Plus, each person’s sleep baseline is different. “The average human is thought to need about 7.25 hours of sleep time,” Feinsilver says. “But, if this is the average, there are certainly some of us who need 9 hours and some lucky individuals who can function well with 5 hours.” It’s certainly possible you might naturally need more sleep than others to perform at your best both physically and mentally.
And what about all that research that shows sleeping too much is bad for you? “Most of that research is based on self-reported sleep duration, so the ‘long’ sleep may indicate longer times in bed, which may not necessarily translate into more sleep,” explains Dr. Susan Redline, Farrell Professor of Sleep Medicine at Harvard Medical School, a senior physician at Brigham and Women’s Hospital and co-chair of the Society for Women’s Health Research Interdisciplinary Network on Sleep. The most important factor, she says, is staying consistent with your sleep schedule. If you really need 9 hours, you should be getting that amount every night, plus going to bed and waking up around the same time.
THE DOWNSIDE OF SLEEPING TOO MUCH
One thing’s for sure: Not sleeping enough is bad for your weight-loss and fitness goals. “Research clearly shows that insufficient sleep is associated with weight gain, cravings for high-caloric foods and increased snacking,” Redline says. “Some research shows that people who sleep less are less likely to lose weight and keep off any lost weight. So, sleeping the recommended amounts is an important component for keeping healthy, including maintaining a healthy body mass.”

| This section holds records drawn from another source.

(** * Library Management API: loan lifecycle and inventory accounting

    A shallow embedding of [src/api/main.py].  Every route handler of the
    source that writes to the database is a function from the storage
    before the request to the value the handler returns (or the exception
    it raises) and the storage after it.  The SQL statements the handlers
    send are functions over tables, tables are lists of rows, and the
    connection keeps the usual split between committed data and the data
    of the open transaction, so that [commit], [rollback] and the
    [finally] blocks mean what they mean in the source. *)

From Stdlib Require Import ZArith List String Bool Lia.
Import ListNotations.
Open Scope string_scope.
Open Scope list_scope.
Open Scope Z_scope.

(** ** Data model *)

(** [datetime.date], counted in days: [d + timedelta(days=14)] is [d + 14]. *)
Definition date := Z.

Module MemberBase.
Record t := mk {
  first_name : string;
  last_name : string;
  email : string;
  phone_number : option string;
  membership_status : string }.
End MemberBase.

Module Member.
Record t := mk { member_id : Z; fields : MemberBase.t }.
End Member.

Module BookBase.
Record t := mk {
  isbn : string;
  title : string;
  author : string;
  genre : option string;
  available_copies : Z;
  total_copies : Z }.
End BookBase.

Module Book.
Record t := mk { book_id : Z; fields : BookBase.t }.
Definition available_copies (b : t) : Z := BookBase.available_copies (fields b).
Definition total_copies (b : t) : Z := BookBase.total_copies (fields b).
End Book.

Module LoanBase.
Record t := mk {
  book_id : Z;
  member_id : Z;
  due_date : option date;
  status : string }.
(** [status: str = "Borrowed"], [due_date: Optional[date] = None]: a field
    the request body leaves out takes the default of the class. *)
Definition of_body (book_id member_id : Z) (due_date : option date)
  (status : option string) : t :=
  mk book_id member_id due_date
     (match status with Some s => s | None => "Borrowed" end).
End LoanBase.

Module Loan.
Record t := mk {
  loan_id : Z;
  book_id : Z;
  member_id : Z;
  due_date : option date;
  status : string;
  loan_date : date;
  return_date : option date }.
End Loan.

And while the research around long-term effects of sleeping long durations might be somewhat debatable, there’s a certain practical element that’s irrefutable. “Spending more than 9 or 10 hours in bed may impinge on time you may normally be up and active,” Redline points out. This is especially concerning for those who are trying to lose weight. Think about it: If you normally wake up at 7 a.m. and are up and about, walking around and doing things, but suddenly you’re sleeping until 9 a.m., you’re losing two valuable hours of activity that could be going toward your calorie deficit for the day.
For those mainly concerned with performance, it’s important to remember pro athletes who see such great performance results from sleeping for many hours at a time aren’t exactly typical specimens. “Athletes on average train with higher degrees of intensity and frequency than the rest of the population,” notes Brandon Mentore, a certified strength and conditioning coach based in Philadelphia. “There is a point at which the recovery timeline needs to be extended, and that typically makes itself apparent when performance starts to drop off.” If you see your athletic performance starting to decline, and you think sleep might be a factor, talk to a qualified trainer or coach who can help optimize your recovery schedule.

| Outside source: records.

(** * flame-diff: the collapsed-stack parser, the diff engine and the
      correlation report of [app.py], embedded in Rocq.

    Python [str] values are lists of characters; a character is an [ascii],
    read as a code point below 256.  Python [int] is [Z].  A [dict] from
    stack signatures to counts is a [gmap], a [set] of strings a [gset].
    The float percentages of the diff engine are carried as exact rationals
    ([Q]); binary rounding error is outside the model. *)

From Stdlib Require Import ZArith QArith Qround Qabs Ascii String List Lia Lqa.
From Stdlib Require Import Sorting.Sorted Sorting.Permutation.
From stdpp Require Import gmap strings list fin_maps sorting.

Abbreviation str := list_ascii_of_string.

(** ** Python string primitives *)
Module PyStr.

Definition ord (c : ascii) : nat := nat_of_ascii c.

Definition in_range (lo hi : nat) (c : ascii) : bool :=
  (lo <=? ord c)%nat && (ord c <=? hi)%nat.

(** [str.isspace] (and [\s] of [re]) on code points below 256:
    TAB LF VT FF CR, FS GS RS US, SPACE, NEL and NBSP. *)
Definition is_space (c : ascii) : bool :=
  in_range 9 13 c || in_range 28 32 c || (ord c =? 133)%nat || (ord c =? 160)%nat.

(** [\d] of [re]: the decimal digits below 256 are 0-9 only. *)
Definition is_digit (c : ascii) : bool := in_range 48 57 c.

Definition is_lower (c : ascii) : bool := in_range 97 122 c.
Definition is_upper (c : ascii) : bool := in_range 65 90 c.

(** [[a-zA-Z]] *)
Definition is_letter (c : ascii) : bool := is_lower c || is_upper c.

(** [[a-f0-9]] *)
Definition is_hex (c : ascii) : bool := in_range 97 102 c || is_digit c.

(** [\w] of [re] on code points below 256: [str.isalnum] or underscore. *)
Definition is_word (c : ascii) : bool :=
  is_digit c || is_letter c || (ord c =? 95)%nat
  || (ord c =? 170)%nat || (ord c =? 178)%nat || (ord c =? 179)%nat
  || (ord c =? 181)%nat || (ord c =? 185)%nat || (ord c =? 186)%nat
  || in_range 188 190 c || in_range 192 214 c || in_range 216 246 c
  || in_range 248 255 c.

Definition is_char (a : ascii) (c : ascii) : bool := Ascii.eqb a c.
Definition not_char (a : ascii) (c : ascii) : bool := negb (Ascii.eqb a c).

(** [s.lstrip()], [s.rstrip()], [s.strip()] *)
Fixpoint lstrip (s : list ascii) : list ascii :=
  match s with
  | c :: s' => if is_space c then lstrip s' else s
  | [] => []
  end.

Fixpoint rstrip (s : list ascii) : list ascii :=
  match s with
  | c :: s' =>
      match rstrip s' with
      | [] => if is_space c then [] else [c]
      | t => c :: t
      end
  | [] => []
  end.

Definition strip (s : list ascii) : list ascii := rstrip (lstrip s).

(** [s.split(sep)] for a one-character separator: never the empty list. *)
Fixpoint split (sep : ascii) (s : list ascii) : list (list ascii) :=
  match s with
  | [] => [[]]
  | c :: s' =>
      if Ascii.eqb c sep then [] :: split sep s'
      else match split sep s' with
           | h :: t => (c :: h) :: t
           | [] => [[c]]
           end
  end.

(** The cut made by [s.rsplit(sep, 1)]: the text before and after the last
    occurrence of [sep], when there is one. *)
Fixpoint rcut (sep : ascii) (s : list ascii) : option (list ascii * list ascii) :=
  match s with
  | [] => None
  | c :: s' =>
      match rcut sep s' with
      | Some (a, b) => Some (c :: a, b)
      | None => if Ascii.eqb c sep then Some ([], s') else None
      end
  end.

(** [s.rsplit(sep, 1)] *)
Definition rsplit1 (sep : ascii) (s : list ascii) : list (list ascii) :=
  match rcut sep s with
  | Some (a, b) => [a; b]
  | None => [s]
  end.

(** [sep.join(parts)] *)
Fixpoint join (sep : ascii) (parts : list (list ascii)) : list ascii :=
  match parts with
  | [] => []
  | [x] => x
  | x :: rest => x ++ sep :: join sep rest
  end.

(** [s.startswith(p)], returning what follows the prefix. *)
Fixpoint drop_prefix (p s : list ascii) : option (list ascii) :=
  match p, s with
  | [], _ => Some s
  | a :: p', c :: s' => if Ascii.eqb a c then drop_prefix p' s' else None
  | _ :: _, [] => None
  end.

(** [p in s] *)
Fixpoint contains (p s : list ascii) : bool :=
  match drop_prefix p s with
  | Some _ => true
  | None => match s with
            | [] => false
            | _ :: s' => contains p s'
            end
  end.

End PyStr.

(** ** The fragment of Python's [re] used by the normalizer

    A backtracking matcher in continuation-passing style: alternatives are
    tried in order and repetition is greedy, as in [re]. *)
Module Re.
Import PyStr.

Inductive re : Type :=
| Lit (l : list ascii)                 (* literal text *)
| Cls (p : ascii → bool)               (* one character of a class *)
| Rep (p : ascii → bool) (lo : nat)    (* class{lo,}, greedy: [*] is 0, [+] is 1 *)
| Seq (r1 r2 : re)
| Alt (r1 r2 : re)                     (* r1|r2 *)
| Opt (r : re)                         (* r?, greedy *)
| Grp (i : nat) (r : re)               (* capture group number i *)
| Eos                                  (* [$]: at the end, or before a final newline *)
| Look (r : re).                       (* (?=r) *)

Definition caps := list (nat * list ascii).

Definition group (i : nat) (cs : caps) : list ascii :=
  match List.find (λ e, (fst e =? i)%nat) cs with
  | Some e => snd e
  | None => []
  end.

Fixpoint many {R : Type} (p : ascii → bool) (lo : nat) (s : list ascii)
    (k : list ascii → option R) : option R :=
  let stop := match lo with O => k s | S _ => None end in
  match s with
  | c :: s' =>
      if p c then
        match many p (pred lo) s' k with
        | Some r => Some r
        | None => stop
        end
      else stop
  | [] => stop
  end.

Fixpoint rmatch (R : Type) (r : re) (s : list ascii) (cs : caps)
    (k : list ascii → caps → option R) {struct r} : option R :=
  match r with
  | Lit l =>
      match drop_prefix l s with
      | Some s' => k s' cs
      | None => None
      end
  | Cls p =>
      match s with
      | c :: s' => if p c then k s' cs else None
      | [] => None
      end
  | Rep p lo => many p lo s (λ s', k s' cs)
  | Seq r1 r2 => rmatch R r1 s cs (λ s' cs', rmatch R r2 s' cs' k)
  | Alt r1 r2 =>
      match rmatch R r1 s cs k with
      | Some x => Some x
      | None => rmatch R r2 s cs k
      end
  | Opt r1 =>
      match rmatch R r1 s cs k with
      | Some x => Some x
      | None => k s cs
      end
  | Grp i r1 =>
      rmatch R r1 s cs
        (λ s' cs', k s' ((i, take (length s - length s') s) :: cs'))
  | Eos =>
      match s with
      | [] => k s cs
      | [c] => if Ascii.eqb c "010" then k s cs else None
      | _ => None
      end
  | Look r1 =>
      match rmatch caps r1 s cs (λ _ cs', Some cs') with
      | Some cs' => k s cs'
      | None => None
      end
  end.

Like many things in health, there’s no one answer to how much sleep you should be getting.
Depending on your goals, you might find sleeping more or less, pushes you closer to, or further away from, where you want to be.
If you’re not sure whether you’re getting adequate shuteye or are potentially overdoing it, pay attention to how you feel when you wake up. This factor, according to Redline, is generally a good indicator. “You should feel refreshed when waking up,” she says. If you can’t seem to get enough sleep, no matter how much time you spend in bed, she recommends checking in with your healthcare provider, as it might not be as simple as just oversleeping. “While you may be spending too much time in bed, it is more likely that a sleep disorder is interfering with your sleep quality — triggering you to spend more time in bed despite not getting the restorative benefits of good sleep quality.”